What the task requires - Each entry must appear in the answer exactly as written.
********
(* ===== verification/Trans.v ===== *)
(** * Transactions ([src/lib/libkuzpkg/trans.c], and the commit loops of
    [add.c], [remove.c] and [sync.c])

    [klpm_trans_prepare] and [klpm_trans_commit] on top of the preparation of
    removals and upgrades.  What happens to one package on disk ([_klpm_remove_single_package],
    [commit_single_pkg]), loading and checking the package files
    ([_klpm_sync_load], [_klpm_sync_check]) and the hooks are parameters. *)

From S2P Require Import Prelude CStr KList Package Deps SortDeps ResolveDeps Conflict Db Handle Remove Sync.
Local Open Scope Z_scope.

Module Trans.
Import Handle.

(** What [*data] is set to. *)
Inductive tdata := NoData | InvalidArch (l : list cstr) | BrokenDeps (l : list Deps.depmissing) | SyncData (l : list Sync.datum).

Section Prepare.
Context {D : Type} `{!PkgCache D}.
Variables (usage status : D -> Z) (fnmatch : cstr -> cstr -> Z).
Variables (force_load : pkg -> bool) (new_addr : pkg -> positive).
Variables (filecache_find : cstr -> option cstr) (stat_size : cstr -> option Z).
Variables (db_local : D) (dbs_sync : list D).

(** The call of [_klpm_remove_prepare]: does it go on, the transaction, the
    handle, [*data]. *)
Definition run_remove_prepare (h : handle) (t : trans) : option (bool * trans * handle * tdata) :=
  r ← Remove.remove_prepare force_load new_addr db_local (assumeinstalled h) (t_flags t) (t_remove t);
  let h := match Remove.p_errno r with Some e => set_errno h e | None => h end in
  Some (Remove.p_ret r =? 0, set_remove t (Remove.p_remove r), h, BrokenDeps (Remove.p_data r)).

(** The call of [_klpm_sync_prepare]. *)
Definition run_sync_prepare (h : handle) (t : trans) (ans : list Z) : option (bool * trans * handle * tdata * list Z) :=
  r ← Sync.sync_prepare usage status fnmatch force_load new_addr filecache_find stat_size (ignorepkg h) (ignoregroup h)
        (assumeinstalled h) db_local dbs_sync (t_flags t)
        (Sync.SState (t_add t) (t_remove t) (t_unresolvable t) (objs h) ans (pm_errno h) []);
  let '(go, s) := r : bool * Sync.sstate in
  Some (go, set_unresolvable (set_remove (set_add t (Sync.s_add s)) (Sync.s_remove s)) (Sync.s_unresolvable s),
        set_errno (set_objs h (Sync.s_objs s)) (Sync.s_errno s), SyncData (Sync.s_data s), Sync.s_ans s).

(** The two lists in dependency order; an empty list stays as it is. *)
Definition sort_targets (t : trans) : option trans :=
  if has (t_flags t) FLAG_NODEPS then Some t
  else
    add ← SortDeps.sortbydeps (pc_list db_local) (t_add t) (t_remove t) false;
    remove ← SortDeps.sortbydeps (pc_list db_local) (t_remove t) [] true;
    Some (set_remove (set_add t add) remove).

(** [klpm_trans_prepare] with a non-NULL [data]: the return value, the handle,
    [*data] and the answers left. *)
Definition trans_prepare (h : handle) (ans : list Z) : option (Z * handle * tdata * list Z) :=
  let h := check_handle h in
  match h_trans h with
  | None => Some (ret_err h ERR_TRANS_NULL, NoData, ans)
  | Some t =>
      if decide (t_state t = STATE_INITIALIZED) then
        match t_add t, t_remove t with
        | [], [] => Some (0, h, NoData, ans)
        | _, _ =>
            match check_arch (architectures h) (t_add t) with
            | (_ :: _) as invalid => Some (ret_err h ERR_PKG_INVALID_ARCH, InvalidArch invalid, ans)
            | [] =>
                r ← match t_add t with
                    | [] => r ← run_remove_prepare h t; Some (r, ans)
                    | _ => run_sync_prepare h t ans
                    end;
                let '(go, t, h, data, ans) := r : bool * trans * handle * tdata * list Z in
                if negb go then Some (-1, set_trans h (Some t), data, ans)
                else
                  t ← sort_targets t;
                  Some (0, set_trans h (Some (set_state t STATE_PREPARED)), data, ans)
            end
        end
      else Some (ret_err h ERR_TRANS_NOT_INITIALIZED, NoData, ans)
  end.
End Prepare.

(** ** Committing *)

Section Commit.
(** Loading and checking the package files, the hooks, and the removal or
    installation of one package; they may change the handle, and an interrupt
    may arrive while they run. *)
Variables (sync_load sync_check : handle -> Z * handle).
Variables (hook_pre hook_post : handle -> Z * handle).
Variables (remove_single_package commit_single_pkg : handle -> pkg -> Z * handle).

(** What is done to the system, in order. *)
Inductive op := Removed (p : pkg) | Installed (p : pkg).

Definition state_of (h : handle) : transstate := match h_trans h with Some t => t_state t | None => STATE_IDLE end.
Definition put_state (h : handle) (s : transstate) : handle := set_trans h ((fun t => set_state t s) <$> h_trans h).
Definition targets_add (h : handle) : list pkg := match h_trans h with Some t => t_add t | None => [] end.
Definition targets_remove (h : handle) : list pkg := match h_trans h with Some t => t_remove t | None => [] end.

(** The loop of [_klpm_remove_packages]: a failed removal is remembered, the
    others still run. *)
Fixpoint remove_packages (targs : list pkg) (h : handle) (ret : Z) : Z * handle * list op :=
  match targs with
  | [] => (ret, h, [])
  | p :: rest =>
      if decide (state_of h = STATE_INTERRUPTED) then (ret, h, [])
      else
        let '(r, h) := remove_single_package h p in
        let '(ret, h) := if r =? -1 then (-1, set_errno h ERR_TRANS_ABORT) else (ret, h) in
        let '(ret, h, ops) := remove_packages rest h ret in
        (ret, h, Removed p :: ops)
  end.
********
Problem solution -
(* ===== verification/Trans.v ===== *)
(** * Transactions ([src/lib/libkuzpkg/trans.c], and the commit loops of
    [add.c], [remove.c] and [sync.c])

    [klpm_trans_prepare] and [klpm_trans_commit] on top of the preparation of
    removals and upgrades.  What happens to one package on disk ([_klpm_remove_single_package],
    [commit_single_pkg]), loading and checking the package files
    ([_klpm_sync_load], [_klpm_sync_check]) and the hooks are parameters. *)

From S2P Require Import Prelude CStr KList Package Deps SortDeps ResolveDeps Conflict Db Handle Remove Sync.
Local Open Scope Z_scope.

Module Trans.
Import Handle.

(** What [*data] is set to. *)
Inductive tdata := NoData | InvalidArch (l : list cstr) | BrokenDeps (l : list Deps.depmissing) | SyncData (l : list Sync.datum).

Section Prepare.
Context {D : Type} `{!PkgCache D}.
Variables (usage status : D -> Z) (fnmatch : cstr -> cstr -> Z).
Variables (force_load : pkg -> bool) (new_addr : pkg -> positive).
Variables (filecache_find : cstr -> option cstr) (stat_size : cstr -> option Z).
Variables (db_local : D) (dbs_sync : list D).

(** The call of [_klpm_remove_prepare]: does it go on, the transaction, the
    handle, [*data]. *)
Definition run_remove_prepare (h : handle) (t : trans) : option (bool * trans * handle * tdata) :=
  r ← Remove.remove_prepare force_load new_addr db_local (assumeinstalled h) (t_flags t) (t_remove t);
  let h := match Remove.p_errno r with Some e => set_errno h e | None => h end in
  Some (Remove.p_ret r =? 0, set_remove t (Remove.p_remove r), h, BrokenDeps (Remove.p_data r)).

(** The call of [_klpm_sync_prepare]. *)
Definition run_sync_prepare (h : handle) (t : trans) (ans : list Z) : option (bool * trans * handle * tdata * list Z) :=
  r ← Sync.sync_prepare usage status fnmatch force_load new_addr filecache_find stat_size (ignorepkg h) (ignoregroup h)
        (assumeinstalled h) db_local dbs_sync (t_flags t)
        (Sync.SState (t_add t) (t_remove t) (t_unresolvable t) (objs h) ans (pm_errno h) []);
  let '(go, s) := r : bool * Sync.sstate in
  Some (go, set_unresolvable (set_remove (set_add t (Sync.s_add s)) (Sync.s_remove s)) (Sync.s_unresolvable s),
        set_errno (set_objs h (Sync.s_objs s)) (Sync.s_errno s), SyncData (Sync.s_data s), Sync.s_ans s).

(** The two lists in dependency order; an empty list stays as it is. *)
Definition sort_targets (t : trans) : option trans :=
  if has (t_flags t) FLAG_NODEPS then Some t
  else
    add ← SortDeps.sortbydeps (pc_list db_local) (t_add t) (t_remove t) false;
    remove ← SortDeps.sortbydeps (pc_list db_local) (t_remove t) [] true;
    Some (set_remove (set_add t add) remove).

(** [klpm_trans_prepare] with a non-NULL [data]: the return value, the handle,
    [*data] and the answers left. *)
Definition trans_prepare (h : handle) (ans : list Z) : option (Z * handle * tdata * list Z) :=
  let h := check_handle h in
  match h_trans h with
  | None => Some (ret_err h ERR_TRANS_NULL, NoData, ans)
  | Some t =>
      if decide (t_state t = STATE_INITIALIZED) then
        match t_add t, t_remove t with
        | [], [] => Some (0, h, NoData, ans)
        | _, _ =>
            match check_arch (architectures h) (t_add t) with
            | (_ :: _) as invalid => Some (ret_err h ERR_PKG_INVALID_ARCH, InvalidArch invalid, ans)
            | [] =>
                r ← match t_add t with
                    | [] => r ← run_remove_prepare h t; Some (r, ans)
                    | _ => run_sync_prepare h t ans
                    end;
                let '(go, t, h, data, ans) := r : bool * trans * handle * tdata * list Z in
                if negb go then Some (-1, set_trans h (Some t), data, ans)
                else
                  t ← sort_targets t;
                  Some (0, set_trans h (Some (set_state t STATE_PREPARED)), data, ans)
            end
        end
      else Some (ret_err h ERR_TRANS_NOT_INITIALIZED, NoData, ans)
  end.
End Prepare.

(** ** Committing *)

Section Commit.
(** Loading and checking the package files, the hooks, and the removal or
    installation of one package; they may change the handle, and an interrupt
    may arrive while they run. *)
Variables (sync_load sync_check : handle -> Z * handle).
Variables (hook_pre hook_post : handle -> Z * handle).
Variables (remove_single_package commit_single_pkg : handle -> pkg -> Z * handle).

(** What is done to the system, in order. *)
Inductive op := Removed (p : pkg) | Installed (p : pkg).

Definition state_of (h : handle) : transstate := match h_trans h with Some t => t_state t | None => STATE_IDLE end.
Definition put_state (h : handle) (s : transstate) : handle := set_trans h ((fun t => set_state t s) <$> h_trans h).
Definition targets_add (h : handle) : list pkg := match h_trans h with Some t => t_add t | None => [] end.
Definition targets_remove (h : handle) : list pkg := match h_trans h with Some t => t_remove t | None => [] end.

(** The loop of [_klpm_remove_packages]: a failed removal is remembered, the
    others still run. *)
Fixpoint remove_packages (targs : list pkg) (h : handle) (ret : Z) : Z * handle * list op :=
  match targs with
  | [] => (ret, h, [])
  | p :: rest =>
      if decide (state_of h = STATE_INTERRUPTED) then (ret, h, [])
      else
        let '(r, h) := remove_single_package h p in
        let '(ret, h) := if r =? -1 then (-1, set_errno h ERR_TRANS_ABORT) else (ret, h) in
        let '(ret, h, ops) := remove_packages rest h ret in
        (ret, h, Removed p :: ops)
  end.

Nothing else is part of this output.